Invoke maxvol to select $ k $ columns. See how many duplicates it gets. The hypothesis we're checking is it selects very few duplicates.

In [None]:
np.random.seed(82138123)
random.seed(82138123)

k = 4

# let all features of class 1 have mean -1
# and let all features of class 2 have mean 1

class_1_features_means = -1 * np.ones(k)
class_2_features_means = np.ones(k)

# now let's choose standard deviations for features
# for each feature its standard deviation will be the same no matter class 1 or class 2
min_feature_std = 0.5
max_feature_std = 1.5
features_stds = np.linspace(min_feature_variance, max_feature_variance, num=k)

n = 1000
class_1_prob = 0.75
class_1_num_samples = np.random.binomial(n, class_1_prob)
class_2_num_samples = n - class_1_num_samples

In [None]:
# now let's actually generate the data
class_1_dataset = features_stds * np.random.randn(class_1_num_samples, k) + class_1_features_means
class_2_dataset = features_stds * np.random.randn(class_2_num_samples, k) + class_2_features_means

# num duplicates is r
r = 5
# build the whole dataset
dataset = np.tile(
    np.concatenate((class_1_dataset, class_2_dataset), axis=0),
    r
)
# add noise
noise_level = 0.1
noise_std = noise_level * (min_feature_std + max_feature_std) / 2
dataset += noise_std * np.random.randn(*dataset.shape)

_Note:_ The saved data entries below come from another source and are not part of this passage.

Lemma push_events_prefix log evs : exists new, foldl push_event log evs = log ++ new.
Proof.
  revert log. induction evs as [|e evs IH]; intros log; [exists []; by rewrite app_nil_r|]. cbn [foldl].
  destruct (IH (push_event log e)) as [new ->]. unfold push_event. destruct (existsb _ log); [eauto|].
  exists (e :: new). by rewrite <- app_assoc.
Qed.

Lemma push_events_again log evs : foldl push_event (foldl push_event log evs) evs = foldl push_event log evs.
Proof.
  assert (forall l, Forall (fun e => existsb (fun st => (sequence_number st =? sequence_number e)%N) l = true) evs ->
    foldl push_event l evs = l) as Hid.
  { clear log. induction evs as [|e evs IH]; intros l H; [done|]. cbn [foldl]. apply Forall_cons in H as [He H].
    unfold push_event at 2. rewrite He. by apply IH. }
  apply Hid. clear Hid. revert log. induction evs as [|e evs IH]; intros log; [constructor|]. cbn [foldl].
  constructor; [|apply IH]. destruct (push_events_prefix (push_event log e) evs) as [new ->].
  rewrite existsb_app, push_event_present. done.
Qed.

We see that for each $ i \in \{ 0, \dots, \text{ num_true_features} \} $ correlation of each column with number $ i + j \text{ num_true_features} $ is almost one.

In [None]:
pd.DataFrame(dataset).corr()

Now we want to choose the best 4-column submatrix using `rect_maxvol`.

First let's try simply choosing 4 random rows.

Then we'll first choosing good rows by `rect_maxvol`, then good columns by `rect_maxvol` on that.

Then maybe try SVD truncation.

In [None]:
def choose_features(dataset, n, k, samples_choice):
    if samples_choice == "random":
        samples_subset_indices = np.random.choice(n, size=k, replace=False)
    elif samples_choice == "rect_maxvol":
        raise ValueError("Not implemented yet")
    else:
        raise ValueError("Incorrect samples_choice parameter")
    features_subset_indices = rect_maxvol(dataset[samples_subset_indices, :].T, minK=k, maxK=k, tol=0.05)[0]
    return features_subset_indices

In [None]:
def calculate_percentage_uniq_features(features_subset_indices):
    return len(np.unique(features_subset_indices % k)) / len(features_subset_indices)

In [None]:
chosen_features_indices = choose_features(dataset, n=n, k=k, samples_choice="random")
print(chosen_features_indices)
print(chosen_features_indices % k)
print(calculate_percentage_uniq_features(chosen_features_indices))